→ Directions
Reproduce the entries shown below only from the line with "(** [x < y] and [x <= y] as booleans. *)" down to the line with "Definition py_min (a", keeping both end lines and copying each one exactly.

Stored data entries

(** * Intraday back-testing core

    A shallow embedding of the allocation and trade-simulation core of the
    back-testing system:

    - [StockAllocator.allocate_capital],
      [StockAllocator.validate_allocation] and
      [Expectancy.calculate_expectancy] from [stock_allocator.py];
    - [RealAlgorithmEngine.calculate_entry] and
      [RealAlgorithmEngine.simulate_trade] from [real_algorithm_engine.py];
    - the suggestion filter of [gemini_ai_engine.py] and
      [mistral_ai_engine.py], with the dictionary that
      [run_real_backtest.py] builds from a suggestion ([AIEngine]);
    - the rows of the summary sheets of [real_excel_reporter.py]
      ([Reporter]).

    Python floats are read as exact rationals ([Q]); every statement about
    numbers is therefore a statement about the real-number meaning of the
    arithmetic the program performs, with [==] the equality of rationals;
    the range of the doubles enters where [calculate_entry] turns a quotient
    into a whole number.
    Python dictionaries are finite maps from strings to dynamically typed
    values, living in a store addressed by references, so that two list
    entries may denote the same dictionary. *)

From Stdlib Require Import QArith Qround Qabs Qminmax Lqa ZArith Lia Ascii String.
From stdpp Require Import gmap strings list fin_maps.

Open Scope Q_scope.

(** ** Numbers *)

Module Num.

(** [x < y] and [x <= y] as booleans. *)
Definition Qltb (x y : Q) : bool :=
  match x ?= y with Lt => true | _ => false end.

Definition Qleb (x y : Q) : bool := Qle_bool x y.

(** [math.floor]. *)
Definition floor (x : Q) : Z := Qfloor x.

(** [int(x)] on a float: truncation toward zero. *)
Definition trunc (x : Q) : Z :=
  if Qltb x 0 then Qceiling x else Qfloor x.

(** [min(a, b)]: the first argument unless the second is strictly smaller. *)
Definition py_min (a b : Q) : Q := if Qltb b a then b else a.

(** [max(a, b)]: the first argument unless the second is strictly larger. *)
Definition py_max (a b : Q) : Q := if Qltb a b then b else a.

(** Rounding to the nearest integer, ties to the even neighbour. *)
Definition round_half_even (x : Q) : Z :=
  let f := Qfloor x in
  let r := x - inject_Z f in
  if Qltb r (1 # 2) then f
  else if Qltb (1 # 2) r then (f + 1)%Z
  else if Z.even f then f else (f + 1)%Z.

(** [round(x, 2)], on the exact value of [x].  Where the exact value lies
    half-way between two cents, the program rounds the double it holds,
    which may lie on either side; what is stated about a rounded amount is
    therefore a bound on its distance from the exact one wherever such a
    tie can matter. *)
Definition round2 (x : Q) : Q := inject_Z (round_half_even (x * 100)) / 100.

→ Response area
(** [x < y] and [x <= y] as booleans. *)
Definition Qltb (x y : Q) : bool :=
  match x ?= y with Lt => true | _ => false end.

Definition Qleb (x y : Q) : bool := Qle_bool x y.

(** [math.floor]. *)
Definition floor (x : Q) : Z := Qfloor x.

(** [int(x)] on a float: truncation toward zero. *)
Definition trunc (x : Q) : Z :=
  if Qltb x 0 then Qceiling x else Qfloor x.

(** [min(a, b)]: the first argument unless the second is strictly smaller. *)
Definition py_min (a b : Q) : Q := if Qltb b a then b else a.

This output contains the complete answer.